Mangroves, docks, passes • moving tide • low light

Our most cunning inshore target, and the fish that turns you into a tide reader. Big snook are usually wiser and, in many cases, female—snook are protandric, meaning many start male and transition to female as they grow. Think shade lines, eddies, and pinch points: anywhere water funnels food. Whisper-quiet entries matter more than fancy patterns; first shots beat follow-ups. Work dawn edges with topwater or unweighted baitfish flies, then slide to docks and bridge shadows as the sun climbs. When they’re suspended, a slow fall often flips the switch. Treat them gently—keep gills in the water, support the belly, and let that silver rocket kick off strong.

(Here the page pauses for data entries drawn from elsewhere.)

(** *** controllers/skill.controller.ts *)

Definition createSkill (oid : ObjectId) (name : option string) (db : DB)
    : Response * DB :=
  match name with
  | None => (json 400 (Err "Skill name is required"), db)
  | Some name =>
  if blank (Some name) then (json 400 (Err "Skill name is required"), db)
  else match Skill.findOne (fun s => Skill.name s =? JS.trim name) (skills db) with
  | Some existingSkill => (json 400 (Err "Skill already exists"), db)
  | None =>
  match Skill.create oid (JS.trim name) (skills db) with
  | Ok (skill, ss) => (json 201 (SkillJson skill), set_skills db ss)
  | Throw e => (json 500 (Err (err_message e)), db)
  end end end.

(** [findByIdAndUpdate] casts the identifier of the route, which this
    controller does not validate first. *)
Definition updateSkill (id : string) (name : option string) (db : DB)
    : Response * DB :=
  match name with
  | None => (json 400 (Err "Skill name is required"), db)
  | Some name =>
  if blank (Some name) then (json 400 (Err "Skill name is required"), db)
  else if negb (isValid id)
  then (json 500 (Err "Cast to ObjectId failed"), db)
  else match Skill.findByIdAndUpdate id (JS.trim name) (skills db) with
  | Throw e => (json 500 (Err (err_message e)), db)
  | Ok (None, _) => (json 404 (Err "Skill not found"), db)
  | Ok (Some skill, ss) => (json 200 (SkillJson skill), set_skills db ss)
  end end.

  • ID tips: Bold lateral line, sleek green-silver body, sloped head.
  • Ethic: Wet hands; horizontal support; quick, clean release.
Back-bay redfish tailing on a grass flat

Redfish / Red Drum (Sciaenops ocellatus)

Back-bays, edges, potholes • sight-fishing on sun

Locals’ fly favorite—calm, shallow mornings where tails tick and backs push. Reds love edges: mangrove fringes, oyster transitions, sand “potholes” in grass. Lead them, land soft, and start moving the fly as the head angles down. Vivid eats are the reward: gulps on a toad in inches of water, or shoulder-rolls on a waking plug. When winds pick up, drift with it and snipe potholes like targets. In dingier bays, sound and push are your tells. They rarely wander far from “home,” so good water stays good across seasons—until pressure or clarity say otherwise.

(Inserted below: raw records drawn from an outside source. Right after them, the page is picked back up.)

Definition welford_step (w : welford) (v : float * float) : welford :=
  let '(vx, vy) := v in
  if isfinite vx && isfinite vy then
    let n := S (nobs w) in
    let dx := (vx - meanx w)%float in
    let dy := (vy - meany w)%float in
    let mx := (meanx w + 1 / float_of_nat n * dx)%float in
    let my := (meany w + 1 / float_of_nat n * dy)%float in
    mkWelford n mx my
      (ssqdmx w + (vx - mx) * dx)%float
      (ssqdmy w + (vy - my) * dy)%float
      (covxy w + (vx - mx) * dy)%float
  else w.

(** One cell: the rows where both columns are finite, at least one of them
    ([min_periods = 1]); the quotient is clipped to [-1, 1]. *)
Definition corr_pair (xs ys : list float) : float :=
  let w := fold_left welford_step (combine xs ys) welford0 in
  if (nobs w <? 1)%nat then nan
  else
    let divisor := PrimFloat.sqrt (ssqdmx w * ssqdmy w) in
    if negb (PrimFloat.eqb divisor 0) then
      let val := (covxy w / divisor)%float in
      if PrimFloat.ltb 1 val then 1%float
      else if PrimFloat.ltb val (-1) then (-1)%float
      else val
    else nan.

Definition matrix := list (list float).

Fixpoint list_set {A : Type} (l : list A) (i : nat) (v : A) : list A :=
  match l, i with
  | [], _ => []
  | _ :: l', O => v :: l'
  | x :: l', S i' => x :: list_set l' i' v
  end.

Definition mat_get (m : matrix) (i j : nat) : float :=
  nth j (nth i m []) nan.

Definition mat_set (m : matrix) (i j : nat) (v : float) : matrix :=
  list_set m i (list_set (nth i m []) j v).

(** [nancorr]: the cells on and below the diagonal are computed, each is
    written to [(xi, yi)] and to [(yi, xi)].  [result] is the array as
    [np.empty] hands it over. *)
Definition nancorr (cols : list (list float)) (result : matrix) : matrix :=
  fold_left
    (fun result xi =>
       fold_left
         (fun result yi =>
            let val := corr_pair (nth xi cols []) (nth yi cols []) in
            mat_set (mat_set result xi yi val) yi xi val)
         (seq 0 (S xi)) result)
    (seq 0 (List.length cols)) result.

Definition np_empty (k : nat) : matrix := repeat (repeat nan k) k.

(** [df.corr()] *)
Definition corr (df : DataFrame) : result matrix :=
  cols <- mapM (getitem_num df) (columns df) ;;
  Ok (nancorr cols (np_empty (List.length cols))).

(** The correlation heatmap's matrix: the closes pivoted by date and
    symbol, the columns of the selected symbols, their correlation.  (The
    script pivots before it takes the selection from the metrics; neither
    step has an effect on the other.) *)
Definition correlation (df : DataFrame) (top : list value) : result matrix :=
  pv <- pivot df "Date" "Symbol" "Close" ;;
  sel <- select pv top ;;
  corr sel.

(** [df.head(n)] *)
Definition head (n : nat) (df : DataFrame) : DataFrame :=
  {| columns := columns df; rows := firstn n (rows df) |}.


(** ** The page

    The script computes the overview and the tables below when the loaded
    table is not empty and shows a warning otherwise. *)

(** [df.tail(n)] *)
Definition tail (n : nat) (df : DataFrame) : DataFrame :=
  {| columns := columns df;
     rows := skipn (List.length (rows df) - n) (rows df) |}.

(** [s.nunique()]: the number of distinct values, NaN apart. *)
Definition nunique (vs : list value) : nat :=
  List.length (dedup (map (fun v => [v])
                        (filter (fun v => negb (isna v)) vs))).

(** The counts of the market overview: the symbols with a return above 0,
    and the others. *)
Definition market_summary (metrics : DataFrame) : result (Z * Z) :=
  syms <- getitem metrics "Symbol" ;;
  let total_stocks := Z.of_nat (nunique syms) in
  returns <- getitem_num metrics "Return (%)" ;;
  let green_stocks :=
    Z.of_nat (List.length (filter (fun x => PrimFloat.ltb 0 x) returns)) in
  let red_stocks := (total_stocks - green_stocks)%Z in
  Ok (green_stocks, red_stocks).

(** The two tables under the overview. *)
Definition top_gainers (metrics : DataFrame) : DataFrame := head 10 metrics.

Definition top_losers (metrics : DataFrame) : DataFrame := tail 10 metrics.

(** [int(x)]: the integer part, no integer for NaN or an infinity. *)
Definition py_int (x : float) : result Z :=
  match Prim2SF x with
  | S754_nan => Raise ValueError
  | S754_infinity _ => Raise OverflowError
  | S754_zero _ => Ok 0%Z
  | S754_finite s m e =>
      let n := Z.shiftl (Z.pos m) e in
      Ok (if s then (- n)%Z else n)
  end.

(** What the page holds when it is shown.  [mean_close] is the number
    that line 88 rounds to two decimals and formats, [avg_volume] the
    integer that line 89 formats. *)
Record Page : Type := mkPage {
  green_stocks : Z;
  red_stocks : Z;
  mean_close : float;
  avg_volume : Z;
  metrics_df : DataFrame;
  cum_df : DataFrame;
  vol_df : DataFrame;
  corr_matrix : matrix;
  monthly_perf : DataFrame
}.

Inductive Screen : Type :=
| Shown (p : Page)
| Warning (msg : string).

(** The script from line 74 on, given the loaded table.  The charts are
    drawn from the frames held in [Page]; drawing and the formatting of
    numbers are not modelled.  The monthly tables depend on the month
    picked in the select box and are modelled apart: [months],
    [month_data], [monthly_gainers], [monthly_losers].  Beside the screen
    comes the table as the script leaves it. *)
Definition main (df : DataFrame) : result Screen * DataFrame :=
  if negb (empty df) then
    match
      (metrics <- calculate_metrics df ;;
       counts <- market_summary metrics ;;
       closes <- getitem_num df "Close" ;;
       volumes <- getitem_num df "Volume" ;;
       volume <- py_int (mean volumes) ;;
       top5_symbols <- getitem (head 5 metrics) "Symbol" ;;
       cum <- calculate_cumulative_returns df top5_symbols ;;
       vol <- calculate_volatility df ;;
       top15 <- getitem (head 15 metrics) "Symbol" ;;
       cm <- correlation df top15 ;;
       Ok (mkPage (fst counts) (snd counts) (mean closes) volume
                  metrics cum (head 10 vol) cm))
    with
    | Raise e => (Raise e, df)
    | Ok page =>
        let '(monthly, df') := calculate_monthly_performance df in
        (monthly <- monthly ;; Ok (Shown (page monthly)), df')
    end
  else (Ok (Warning "No data found. Please check your CSV path."), df).

(** ** Loading the table *)

(** [s.endswith(suffix)] *)
Definition endswith (s suffix : string) : bool :=
  let n := String.length s in
  let m := String.length suffix in
  (m <=? n)%nat && String.eqb (substring (n - m) m s) suffix.

(** [s.replace(old, new)]: every occurrence of [old], found from the left
    and not overlapping, is replaced.  [skip] counts the characters of an
    occurrence still to pass over. *)
Fixpoint replace_from (old new : string) (skip : nat) (s : string) : string :=
  match s with
  | EmptyString => EmptyString
  | String c s' =>
      match skip with
      | S k => replace_from old new k s'
      | O =>
          if prefix old s
          then (new ++ replace_from old new (String.length old - 1) s')%string
          else String c (replace_from old new 0 s')
      end
  end.

Fixpoint interleave (new s : string) : string :=
  match s with
  | EmptyString => EmptyString
  | String c s' => String c (new ++ interleave new s')%string
  end.

Definition replace (s old new : string) : string :=
  match old with
  | EmptyString => (new ++ interleave new s)%string
  | _ => replace_from old new 0 s
  end.

(** [pd.DataFrame()] *)
Definition DataFrame_empty : DataFrame := {| columns := []; rows := [] |}.

(** [pd.concat(dfs, ignore_index=True)] of at least one frame: the columns
    of all frames in order of first appearance, the rows of the frames one
    after the other, NaN where a frame lacks a column. *)
Definition concat (dfs : list DataFrame) : result DataFrame :=
  match dfs with
  | [] => Raise ValueError
  | _ =>
      let cols := fold_left (fun cs df => add_new cs (columns df)) dfs [] in
      Ok {| columns := cols;
            rows := map (fun r => map (fun c => (c, cell r c)) cols)
                        (flat_map rows dfs) |}
  end.

(** What [load_stock_data] gives back: the table, and the message it put
    on the page with [st.error], if any.  ([st.cache_data] keeps the result
    for later runs of the script; a single call is modelled.) *)
Record Loaded : Type := mkLoaded {
  table : DataFrame;
  error_shown : option string
}.

Section Loader.

(** The directory and the CSV reader are the program's surroundings:
    [os.path.exists], [os.listdir], [os.path.join], [pd.read_csv] and
    [pd.to_datetime] are taken as they come, an exception of theirs a
    [Raise]. *)
Variable path_exists : string -> bool.
Variable listdir : string -> result (list string).
Variable path_join : string -> string -> string.
Variable read_csv : string -> result DataFrame.
Variable to_datetime : list value -> result (list value).

(** The body of the loop of [load_stock_data] for one CSV file. *)
Definition load_file (csv_dir file : string) : result DataFrame :=
  df <- read_csv (path_join csv_dir file) ;;
  dates <- getitem df "Date" ;;
  dates <- to_datetime dates ;;
  let df := setitem df "Date" dates in
  Ok (setitem df "Symbol"
        (map (fun _ => VStr (replace file ".csv" "")) (rows df))).

Definition load_stock_data (csv_dir : string) : result Loaded :=
  if negb (path_exists csv_dir) then
    Ok (mkLoaded DataFrame_empty (Some ("Directory not found: " ++ csv_dir)%string))
  else
    files <- listdir csv_dir ;;
    dfs <- mapM (load_file csv_dir)
             (filter (fun file => endswith file ".csv") files) ;;
    match dfs with
    | [] => Ok (mkLoaded DataFrame_empty None)
    | _ => df <- concat dfs ;; Ok (mkLoaded df None)
    end.

End Loader.

(** ** The monthly tables of the page *)

(** [s.unique()]: the distinct values in order of first appearance. *)
Fixpoint unique (vs : list value) : list value :=
  match vs with
  | [] => []
  | v :: vs' => v :: filter (fun w => negb (value_eqb v w)) (unique vs')
  end.

(** [sorted(vs, reverse=True)]: largest first, equal values in their
    original order. *)
Definition sorted_reverse (vs : list value) : list value :=
  rev (sort_on value_leb (fun v => v) (rev vs)).

(** The choices of the month select box. *)
Definition months (monthly_perf : DataFrame) : result (list value) :=
  col <- getitem monthly_perf "Month" ;;
  Ok (sorted_reverse (unique col)).

(** [a == b] on cells: NaN equals nothing. *)
Definition cell_eq (a b : value) : bool :=
  value_eqb a b && negb (isna a).

(** [monthly_perf[monthly_perf["Month"] == selected_month]] *)
Definition month_data (monthly_perf : DataFrame) (selected_month : value)
  : result DataFrame :=
  col <- getitem monthly_perf "Month" ;;
  Ok {| columns := columns monthly_perf;
        rows := map snd
                  (filter (fun p => cell_eq (fst p) selected_month)
                          (combine col (rows monthly_perf))) |}.

(** The table under "Top Monthly Gainers". *)
Definition monthly_gainers (m_data : DataFrame) : result DataFrame :=
  sorted <- sort_values m_data ["Return"] false ;;
  Ok (head 5 sorted).

(** The table under "Top Monthly Losers". *)
Definition monthly_losers (m_data : DataFrame) : result DataFrame :=
  sorted <- sort_values m_data ["Return"] true ;;
  Ok (head 5 sorted).

(** ** Notions the properties are stated with *)

(** The observations of one symbol, and of one symbol in one month. *)
Definition group_of (s : string) (obs : list Observation) : list Observation :=
  filter (fun o => String.eqb (symbol o) s) obs.

Definition month_group_of (m s : string) (obs : list Observation)
  : list Observation :=
  filter (fun o => String.eqb (to_period_M (date o)) m
                   && String.eqb (symbol o) s) obs.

  • ID tips: Copper flanks; one or many tail spots; no chin barbels.
  • Tip: Stay patient on refusals; change angle and lead distance first.
Spotted seatrout over turtle grass on a sunny flat

Spotted Seatrout (Cynoscion nebulosus)

Grass flats • moving water • dawn topwater

The grass-flat bellwether: if trout are popping, the flat is alive. Expect ambush behavior—they hold on edges and rush out for a single decisive strike. Dawn can bring explosive topwater (pups to gators), but midday drifts with suspending baits or unweighted minnows keep rods bent. Think fan-casts across potholes, tide-swept lanes, and the windward side when bait stacks. They’re also the gateway fish for new anglers: easy to approach, quick to teach you about tide, sun angle, and boat noise. Kept within local rules, they make fine table fare; released well, they’re there tomorrow.

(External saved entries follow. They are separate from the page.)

Fixpoint remove_residents (age_by_uid_dic : gmap Z Z) (p : Pools)
    (facilities_by_uids : list (list Z)) : result Pools :=
  match facilities_by_uids with
  | [] => Ok p
  | fc :: rest =>
      p' ← remove_residents_of age_by_uid_dic p fc;
      remove_residents age_by_uid_dic p' rest
  end.

(** ** Facility staff (lines 419-454) *)

(** [np.mean(sb_range)]; the mean of an empty range is not a number. *)
Definition mean (l : list Q) : option Q :=
  match l with
  | [] => None
  | _ => Some (sumQ l / inject_Z (Z.of_nat (length l)))%Q
  end.

(** [int(math.ceil(n_residents / resident_staff_ratio))] once the sampled
    ratio has been divided by 3.  Dividing by a zero ratio gives an
    infinity, or no number at all for an empty facility, and [math.ceil]
    refuses both. *)
Definition staff_needed (n_residents : Z) (ratio : option Q) : result Z :=
  match ratio with
  | None => Raise ValueError
  | Some r =>
      let resident_staff_ratio := (r / 3)%Q in
      if Qeq_bool resident_staff_ratio 0 then
        if decide (n_residents = 0) then Raise ValueError else Raise OverflowError
      else Ok (Qceiling (inject_Z n_residents / resident_staff_ratio))
  end.
(** * Verification of the BitBox host core

    A shallow embedding of the signing-critical path of the wallet backend:
    - [devices/usb/communication.go]: the HID framing ([sendFrame], [readFrame]);
    - [devices/bitbox/device.go]: the device session ([Status], [SetPassword],
      [Reset], [XPub], [stretchKey], [signBatch], [Sign]);
    - [coins/btc/sign.go]: [SignTransaction] and [txValidityCheck].

    Go integers are [Z]; bytes are [Z] values in [0, 256); slices are lists;
    a Go pair [(value, error)] is a Rocq pair whose second component is an
    [option error] ([None] is Go's [nil]). *)

From Stdlib Require Import String Ascii ZArith List Bool Arith Lia.
From Stdlib Require Import DecimalString.
Import ListNotations.
Open Scope string_scope.
Open Scope list_scope.
Open Scope Z_scope.
Set Warnings "-register-all,-abstract-large-number".

(** ** Errors ([util/errp], [github.com/pkg/errors], [bitbox.Error]) *)

Module Errp.

(** The error values the core builds.  [WithMessage] and [WithStack] wrap a
    cause; [Device] is [bitbox.NewError(message, code)]. *)
Inductive error : Type :=
| New (msg : string)
| Device (msg : string) (code : Z)
| WithMessage (cause : error) (msg : string)
| WithStack (cause : error).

  • ID tips: Silver-olive with scattered black spots; fang-like canines.
  • Tip: Drifts beat anchoring—cover water until you find a “lane.”
Tarpon rolling near the surface with silver scales flashing

Tarpon (Megalops atlanticus)

Beaches, passes, channels • migration & summer

The king—pure power and pageantry. Migrating strings along the beach will humble you, and a single close shot can make a season. Read light and wind, pick a fish (not the pod), and put it where the fish will be, not where it is. Once connected, bow on jumps, pressure on turns, and keep the fish in the water for photos if possible. Night docklight fish are a different animal—more eats, pickier leaders. The great lesson tarpon give is honesty: be real about angle, speed, and your cast, and they’ll reward you.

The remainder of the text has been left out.